Five layers between raw data
and executed trades.
Arkraft is an AI-native quant hedge fund stack. Each layer provides well-defined outputs to the layer above — like departments in a financial institution, but orchestrated by specialized AI agents.
Select a layer to explore its details
L0 → L4
From raw data to executed trade
Follow a single security through all five layers — from ID resolution to order fill.
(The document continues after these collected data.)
(** The sidecar, if there is one, was written by some earlier write. *)
Definition sidecar_genuine (disk : Disk) (path : string) : Prop :=
  forall bytes, fs_read disk (sidecar_path path) = Ok bytes ->
  exists lockfile data, yaml_to_string lockfile = Ok data /\
    encode_sidecar lockfile (yaml_hash data) = Some bytes.

(** No other text that the serializer writes has the hash of [data]. *)
Definition no_collision (data : string) : Prop :=
  forall lockfile data', yaml_to_string lockfile = Ok data' ->
  yaml_hash data' = yaml_hash data -> data' = data.

Lemma read_sidecar_genuine disk path data lockfile :
  sidecar_genuine disk path -> no_collision data ->
  read_sidecar disk path data = Some lockfile -> yaml_to_string lockfile = Ok data.
Proof.
  unfold read_sidecar, read_sidecar_with. intros Hgen Hcol (bytes & Hbytes & Hdec)%bind_Some.
  destruct (fs_read disk (sidecar_path path)) as [bytes'|] eqn:Hread; [|done].
  cbn in Hbytes. injection Hbytes as ->.
  destruct (Hgen _ Hread) as (l & data' & Hyaml & Henc).
  rewrite (decode_encode l (yaml_hash data') _ _ (sha256_length _) Henc) in Hdec.
  destruct (String.eqb_spec (yaml_hash data') (yaml_hash data)) as [Heq|]; [|done].
  injection Hdec as ->. by rewrite <-(Hcol _ _ Hyaml Heq).
Qed.

Lemma parse_written path lockfile data :
  yaml_to_string lockfile = Ok data ->
  parse_yaml path data = (_ ← check_version lockfile path; Ok lockfile).
Proof.
  intros Hyaml. unfold parse_yaml. rewrite (yaml_utf8 _ _ Hyaml). cbn.
  by rewrite (yaml_round_trip _ _ Hyaml).
Qed.

Lemma read_is_read_yaml disk path :
  sidecar_genuine disk path ->
  (forall data, fs_read disk path = Ok data -> no_collision data) ->
  read disk path = read_yaml disk path.
Proof.
  intros Hgen Hcol. unfold read, read_with, read_yaml. fold (read_sidecar disk).
  destruct (fs_read disk path) as [data|] eqn:Hdata; [|done]. cbn [map_err mbind result_bind].
  destruct (read_sidecar disk path data) as [lockfile|] eqn:Hside; [|done].
  apply read_sidecar_genuine in Hside; [|by auto..]. by rewrite (parse_written _ _ _ Hside).
Qed.

(** C29: The sidecar is only a cache: whatever the text of the lockfile is now,
    edited by hand or by another tool, reading through the sidecar gives what
    parsing that text gives, errors included. *)
Theorem read_refines_yaml disk path :
  sidecar_genuine disk path ->
  (forall data, fs_read disk path = Ok data -> no_collision data) ->
  read disk path = read_yaml disk path.
Proof. apply read_is_read_yaml. Qed.

Lemma fs_write_faults disk path data r disk' :
  fs_write disk path data = (r, disk') -> read_fault disk' = read_fault disk.
Proof. unfold fs_write. intros. by case_all. Qed.

Lemma write_reads_back disk path graph optional disk' :
  write disk path graph optional = (Ok tt, disk') ->
  sidecar_genuine disk path -> sidecar_path path <> path -> read_fault disk path = None ->
  (forall data, yaml_to_string (lockfile_of graph optional) = Ok data -> no_collision data) ->
  read disk' path = Ok (lockfile_of graph optional) /\ sidecar_genuine disk' path.
Proof.
  unfold write. cbv zeta. set (lockfile := lockfile_of graph optional).
  intros Hw Hgen Hne Hfault Hcol.
  destruct (yaml_to_string lockfile) as [data|] eqn:Hyaml; [|done].
  destruct (fs_write disk path data) as [[[]|] disk1] eqn:Hw1; [|done].
  assert (Hdata1 : fs_read disk1 path = Ok data) by by eapply fs_read_write.
  assert (Hgen1 : sidecar_genuine disk1 path).
  { intros bytes. rewrite (fs_read_write_ne _ _ _ _ _ _ Hw1 Hne). apply Hgen. }
  assert (fs_read disk' path = Ok data /\ sidecar_genuine disk' path) as [Hdata' Hgen'].
  { destruct (encode_sidecar lockfile (yaml_hash data)) as [bytes|] eqn:Henc; [|by simplify_eq].
    injection Hw as <-. destruct (fs_write disk1 (sidecar_path path) bytes) as [r disk2] eqn:Hw2. cbn.
    split; [rewrite (fs_read_write_ne _ _ _ _ _ _ Hw2); done|].
    intros bytes' Hread. unfold fs_write in Hw2.
    destruct (write_fault disk1 (sidecar_path path)) eqn:Hwf; injection Hw2 as <- <-; [by apply Hgen1|].
    unfold fs_read in Hread. cbn in Hread.
    destruct (read_fault disk1 (sidecar_path path)); [done|].
    rewrite lookup_insert_eq in Hread. injection Hread as <-. eauto. }
  split; [|done]. rewrite read_is_read_yaml; [|done|].
  - unfold read_yaml. rewrite Hdata'. cbn. rewrite (parse_written _ _ _ Hyaml). done.
  - intros data'. rewrite Hdata'. intros [= <-]. by apply Hcol.
Qed.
NVDA → canonical ID: US67066G1040
Ingest NVDA earnings call transcript + price data
Compute sentiment scores + momentum features
Alpha agent generates BUY signal, portfolio agent approves
Order routed to NYSE, filled at $892.34, 0.3 bps slippage
How the layers work together
Layer isolation
Each layer exposes a clean interface. Consumers never reach past one layer. L3 talks to L2, never directly to L1. This means you can swap a data provider in L1 without touching anything in L3 or L4.
L3 agents query L2's feature store — they never parse raw CSV files from L1.
AI-native
L3 agents are first-class citizens, not bolted-on tools. They have persistent memory, learn from outcomes, and collaborate with each other. The intelligence layer isn't a wrapper around an API — it's the core of the system.
An alpha agent that discovers a signal also validates it, monitors it live, and detects when it decays.
Reproducibility
Every pipeline step is versioned and auditable. Given the same inputs and the same configuration version, you get the same outputs. This isn't just good engineering — it's a regulatory requirement.
Any trade can be traced back through the exact signal version, data snapshot, and agent reasoning that produced it.
Incremental build
Layers can be developed and deployed independently. Start with L0 + L1 for data infrastructure, add L2 for warehousing, then bring intelligence online. Each layer delivers value on its own.
A firm can run L0–L2 for a clean data platform, then add L3 agents one at a time as strategies mature.